ADT, a common treatment for men with advanced prostate cancer, has been shown to speed up bone loss and increase the risk of fractures. This study investigated the effects of a new drug, denosumab, on bone mineral density (BMD) and fractures in men receiving ADT. Denosumab is a human monoclonal antibody that targets a protein (RANKL) that promotes bone breakdown.

In this phase III study, men with nonmetastatic prostate cancer who were on ADT were randomly put into two different groups: One group of 734 men were given a subcutaneous injection of denosumab, and another 734 a placebo, every six months for three years. All the men took daily supplements of calcium and vitamin D. The main objective of the study was to measure the change in BMD at the lumbar spine from baseline to month 24. Other endpoints included new fractures at the spine or any other sites over 36 months.
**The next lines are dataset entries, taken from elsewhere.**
(** [for (const input of sorted)]: take one more, stop when it is enough. *)
Fixpoint select_loop (targetAmount : Number) (changeScriptLen : Z) (feeRate : Number) (nOutputs : Z)
    (sorted selected : list coin) (totalInput : Number) : res selection :=
  match sorted with
  | [] => Throw "insufficient funds for transaction (cannot select enough UTXOs to cover target + fee)"
  | input :: sorted =>
      let selected := selected ++ [input] in
      let totalInput := (totalInput + c_value input)%num in
      let estimatedOutputs :=
        nOutputs + (if (totalInput >? targetAmount)%num && (changeScriptLen >? 0) then 1 else 0) in
      let estimatedFee := estimate_fee (zlen selected) estimatedOutputs feeRate in
      if (totalInput >=? targetAmount + estimatedFee)%num then
        let change := (totalInput - targetAmount - estimatedFee)%num in
        Ok (Selection selected totalInput change estimatedFee)
      else select_loop targetAmount changeScriptLen feeRate nOutputs sorted selected totalInput
  end.

Definition selectCoins (candidateInputs : list coin) (targetAmount : Number)
    (changeScriptSize : option Z) (feeRate : option Number) (nOutputs : option Z) : res selection :=
  let feeRate := default (Int 1000) feeRate in
  let nOutputs := default 1 nOutputs in
  let changeScriptLen := default 25 changeScriptSize in
  let sorted := js_sort (λ a b, (c_value a - c_value b)%num) candidateInputs in
  select_loop targetAmount changeScriptLen feeRate nOutputs sorted [] (Int 0).

(** ** Payments *)

Record payment_opts := PaymentOpts {
  p_inputs : list coin;
  p_outputs : list txout;
  p_changeScript : option bytes;
  p_feeRate : option Number;
  p_maxFee : option Number
}.

(** [a || b] of an optional number. *)
Definition or_number (a : option Number) (b : Number) : Number :=
  match a with Some n => if num_truthy n then n else b | None => b end.

(** [let total = 0; for (const out of outs) total += out.value;] *)
Definition sum_values (outs : list txout) : Number :=
  fold_left (λ t o, t + out_value o)%num outs (Int 0).

(** An unsigned input. *)
Definition unsigned (txid : string) (vout : Z) : vin :=
  Vin txid vout (Some []) None (Some 0xffffffff).

(** [tx.vin[i].scriptSig = sig]. *)
Definition set_scriptSig (t : tx) (i : nat) (sig : bytes) : tx :=
  Tx (tx_version t)
    (alter (λ v, Vin (in_txid v) (in_vout v) (Some sig) (in_scriptSigLength v) (in_sequence v))
       i (tx_vin t))
    (tx_vout t) (tx_locktime t).

(** [for (let i = 0; i < selected.length; i++)], signing in place. *)
Fixpoint sign_loop (secp : secp) (inputs : list coin) (i : nat) (t : tx) : res tx :=
  match inputs with
  | [] => Ok t
  | input :: inputs =>
      sig ← signP2PKHInput secp (c_scriptCode input) (c_privKey input) (c_pubKey input) t i None;
      sign_loop secp inputs (S i) (set_scriptSig t i sig)
  end.

Definition buildPaymentTx (secp : secp) (opts : payment_opts) : res tx :=
  let requestedOutputs := p_outputs opts in
  let changeScript := p_changeScript opts in
  let feeRate := or_number (p_feeRate opts) (Int 1000) in
  let maxFee := default (Int DEFAULT_TRANSACTION_MAXFEE) (p_maxFee opts) in
  let totalOutputValue := sum_values requestedOutputs in
  '(Selection selected totalInput change fee) ←
    selectCoins (p_inputs opts) totalOutputValue
      (Some (match changeScript with Some s => zlen s | None => 0 end))
      (Some feeRate) (Some (zlen requestedOutputs));
  let vin := map (λ input, unsigned (c_txid input) (c_vout input)) selected in
  let big := (change >=? Int DEFAULT_DUST_LIMIT)%num in
  vout ← match changeScript with
         | None =>
             _ ← throw_if big
                   ("change of " +:+ num_str change
                    +:+ " satoshis exceeds dust limit but no changeScript provided (refusing silent loss of funds)");
             Ok requestedOutputs
         | Some changeScript =>
             Ok (if big then requestedOutputs ++ [TxOut change changeScript] else requestedOutputs)
         end;
  let actualFee := (totalInput - sum_values vout)%num in
  _ ← throw_if (actualFee >? maxFee)%num
        ("refusing to build a transaction paying " +:+ num_str actualFee +:+ " satoshis in fees, "
         +:+ "above the " +:+ num_str maxFee +:+ " satoshi cap. Check that feeRate is in satoshis per "
         +:+ "kilobyte, not per byte. Pass maxFee to authorise a larger fee.");
  sign_loop secp selected 0 (Tx (Some 1) vin vout (Some 0)).

(** ** Spending a position *)

(** The position being spent. *)
Record position := Position {
  q_txid : string;
  q_vout : Z;
  q_scriptCode : option bytes;
  q_value : Number;
  q_privKey : bytes
}.

Record transfer_opts := TransferOpts {
  t_input : position;
  t_toPubkey : bytes;
  t_multiplier : Number;
  t_fee : option Number;
  t_maxFee : option Number
}.

(** Sign the only input of a transaction. *)
Definition sign_position (secp : secp) (input : position) (t : tx) : res tx :=
  sig ← signSpend secp (default [] (q_scriptCode input)) (q_privKey input) t 0 None;
  Ok (set_scriptSig t 0 sig).

Definition buildTransferTx (secp : secp) (opts : transfer_opts) : res tx :=
  let input := t_input opts in
  let fee := default (Int 50000) (t_fee opts) in
  let maxFee := default (Int DEFAULT_TRANSACTION_MAXFEE) (t_maxFee opts) in
  _ ← throw_if (fee >? maxFee)%num
        ("refusing to build a transfer paying " +:+ num_str fee +:+ " satoshis in fees, above the "
         +:+ num_str maxFee +:+ " satoshi cap. Pass maxFee to authorise a larger fee.");
  let outValue := (q_value input - fee)%num in
  _ ← throw_if (outValue <=? Int 0)%num "fee exceeds input value";
  origin ← originForSpend (q_scriptCode input) (q_txid input) (Int (q_vout input));
  script ← buildTransferScript (t_toPubkey opts) (t_multiplier opts) (Some origin);
  sign_position secp input
    (Tx (Some 1) [unsigned (q_txid input) (q_vout input)] [TxOut outValue script] (Some 0)).

Record melt_opts := MeltOpts {
  m_input : position;
  m_toPubkey : bytes;
  m_multiplier : Number;
  m_remainderScript : option bytes;
  m_fee : option Number;
  m_maxFee : option Number
}.

Definition buildMeltTx (secp : secp) (opts : melt_opts) : res tx :=
  let input := m_input opts in
  let fee := default (Int 50000) (m_fee opts) in
  let maxFee := default (Int DEFAULT_TRANSACTION_MAXFEE) (m_maxFee opts) in
  _ ← throw_if (fee >? maxFee)%num
        ("refusing to build a melt paying " +:+ num_str fee +:+ " satoshis in fees, above the "
         +:+ num_str maxFee +:+ " satoshi cap. Pass maxFee to authorise a larger fee.");
  let remainderScript := default [] (m_remainderScript opts) in
  _ ← throw_if (zlen remainderScript =? 0)
        ("buildMeltTx requires remainderScript: the recovered backing needs a "
         +:+ "destination, and omitting it would pay the whole remainder to the miner");
  let dustValue := DEFAULT_DUST_LIMIT in
  let remainder := (q_value input - Int dustValue - fee)%num in
  _ ← throw_if (remainder <? Int DEFAULT_DUST_LIMIT)%num
        ("position value " +:+ num_str (q_value input) +:+ " is insufficient to melt: need at "
         +:+ "least " +:+ num_str (Int dustValue + fee + Int DEFAULT_DUST_LIMIT) +:+ " satoshis ("
         +:+ dec dustValue +:+ " for " +:+ "the surviving covenant, " +:+ num_str fee +:+ " fee, and "
         +:+ dec DEFAULT_DUST_LIMIT +:+ " so the " +:+ "remainder itself clears dust), but only "
         +:+ num_str (q_value input) +:+ " available");
  origin ← originForSpend (q_scriptCode input) (q_txid input) (Int (q_vout input));
  script ← buildTransferScript (m_toPubkey opts) (m_multiplier opts) (Some origin);
  sign_position secp input
    (Tx (Some 1) [unsigned (q_txid input) (q_vout input)]
       [TxOut (Int dustValue) script; TxOut remainder remainderScript] (Some 0)).

(** ** Sums and sorting *)

Definition zsum (l : list Z) : Z := foldr Z.add 0 l.

Lemma zsum_app l k : zsum (l ++ k) = zsum l + zsum k.
Proof. induction l as [|x l IH]; simpl; [done|]. rewrite IH. lia. Qed.

Lemma zsum_perm l k : l ≡ₚ k → zsum l = zsum k.
Proof. induction 1; simpl; lia. Qed.

Lemma zsum_nonneg l : Forall (Z.le 0) l → 0 ≤ zsum l.
Proof. induction 1; simpl; lia. Qed.

Lemma sort_insert_perm {A} (cmp : A → A → Number) x l : sort_insert cmp x l ≡ₚ x :: l.
Proof.
  induction l as [|y l IH]; [done|]. cbn [sort_insert]. case_match; [|done].
  rewrite IH. apply Permutation_swap.
Qed.

Lemma js_sort_perm {A} (cmp : A → A → Number) l : js_sort cmp l ≡ₚ l.
Proof.
  induction l as [|x l IH]; [done|]. cbn. rewrite sort_insert_perm. by constructor.
Qed.

(** ** Amounts that are integers *)

(** The value of a coin, where it is an integer. *)
Definition val (c : coin) : Z := num_Z (c_value c).
Definition oval (o : txout) : Z := num_Z (out_value o).

Definition total (cs : list coin) : Z := zsum (map val cs).
Definition ototal (os : list txout) : Z := zsum (map oval os).

Definition int_coin (c : coin) : Prop := c_value c = Int (val c) ∧ 0 ≤ val c.
Definition int_out (o : txout) : Prop := out_value o = Int (oval o) ∧ 0 ≤ oval o.

Lemma total_app cs ds : total (cs ++ ds) = total cs + total ds.
Proof. unfold total. by rewrite map_app, zsum_app. Qed.

Lemma total_nonneg cs : Forall int_coin cs → 0 ≤ total cs.
Proof.
  induction 1 as [|c cs [_ Hc] _ IH]; [done|].
  change (total (c :: cs)) with (val c + total cs). lia.
Qed.

Lemma ototal_nonneg os : Forall int_out os → 0 ≤ ototal os.
Proof.
  induction 1 as [|o os [_ Ho] _ IH]; [done|].
  change (ototal (o :: os)) with (oval o + ototal os). lia.
Qed.

Lemma ototal_app os ps : ototal (os ++ ps) = ototal os + ototal ps.
Proof. unfold ototal. by rewrite map_app, zsum_app. Qed.

Lemma total_perm cs ds : cs ≡ₚ ds → total cs = total ds.
Proof. intros H. unfold total. by apply zsum_perm, Permutation_map. Qed.

(** The loop that sums outputs is exact while the sum is safe. *)
Lemma sum_values_int os :
  Forall int_out os → ototal os ≤ 2 ^ 53 → sum_values os = Int (ototal os).
Proof.
  intros Hos Hl. unfold sum_values.
  assert (∀ a, 0 ≤ a → a + ototal os ≤ 2 ^ 53 →
    fold_left (λ t o, num_add t (out_value o)) os (Int a) = Int (a + ototal os)) as H;
    [|by rewrite H, Z.add_0_l].
  clear Hl. induction Hos as [|o os [Eo Ho] Hos IH]; intros a Ha Hl; cbn [fold_left].
  { cbn. by rewrite Z.add_0_r. }
  pose proof (ototal_nonneg os Hos). change (ototal (o :: os)) with (oval o + ototal os) in *.
  rewrite Eo, int_add by lia. rewrite IH by lia. f_equal. lia.
Qed.

(** ** The fee *)

(** The fee over the integers. *)
Definition feeZ (rate nin nout : Z) : Z :=
  Z.max RECOMMENDED_MIN_TX_FEE (cdiv (estimateTxSize nin nout * rate) 1000).

Lemma estimateTxSize_eq nin nout : estimateTxSize nin nout = 10 + nin * 150 + nout * 34.
Proof. done. Qed.

Lemma estimate_fee_int rate nin nout :
  0 ≤ nin → 0 ≤ nout → 0 ≤ rate → estimateTxSize nin nout * rate ≤ 2 ^ 53 →
  estimate_fee nin nout (Int rate) = Int (feeZ rate nin nout).
Proof.
  intros Hi Ho Hr Hs. unfold estimate_fee, feeZ. set (size := estimateTxSize nin nout) in *.
  assert (0 ≤ size) by (unfold size; rewrite estimateTxSize_eq; lia).
  assert (0 ≤ size * rate) by (apply Z.mul_nonneg_nonneg; lia).
  rewrite int_mul, ceil_div_1000, int_ltb by lia.
  destruct (Z.ltb_spec (cdiv (size * rate) 1000) RECOMMENDED_MIN_TX_FEE); f_equal; lia.
Qed.

(** The fee covers the rate, for anything no larger than the estimate. *)
Lemma feeZ_covers rate nin nout n size :
  0 ≤ rate → n ≤ nout → size ≤ estimateTxSize nin n → size * rate ≤ 1000 * feeZ rate nin nout.
Proof.
  intros Hr Hn Hs. unfold feeZ.
  pose proof (cdiv_bounds (estimateTxSize nin nout * rate) 1000 ltac:(lia)).
  assert (size * rate ≤ estimateTxSize nin nout * rate); [|lia].
  apply Z.mul_le_mono_nonneg_r; [done|]. rewrite estimateTxSize_eq in *. lia.
Qed.

Lemma feeZ_bound rate nin nout :
  0 ≤ nin → 0 ≤ nout → 0 ≤ rate → estimateTxSize nin nout * rate ≤ 2 ^ 53 →
  RECOMMENDED_MIN_TX_FEE ≤ feeZ rate nin nout ≤ 2 ^ 44.
Proof.
  intros Hi Ho Hr Hs. unfold feeZ. split; [lia|].
  pose proof (cdiv_bounds (estimateTxSize nin nout * rate) 1000 ltac:(lia)).
  change RECOMMENDED_MIN_TX_FEE with 1000000.
  generalize dependent (estimateTxSize nin nout * rate). intros. lia.
Qed.

(** ** Selection over the integers *)

Section selection.
Context (target chLen rate nout : Z).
At 24 months, spinal BMD increased by 6.7% in the group taking denosumab compared with the men who received a placebo. BMD at the hip and femoral neck also increased significantly in the denosumab group. Denosumab was associated with a 62% reduction in vertebral fractures after 36 months, and a smaller (but not significant) decrease in fractures at other sites. Side effects were similar for men in both study groups.

The authors concluded that denosumab given twice yearly increased BMD at all measured skeletal sites and reduced the incidence of vertebral fractures significantly over three years in men with nonmetastatic prostate cancer receiving ADT.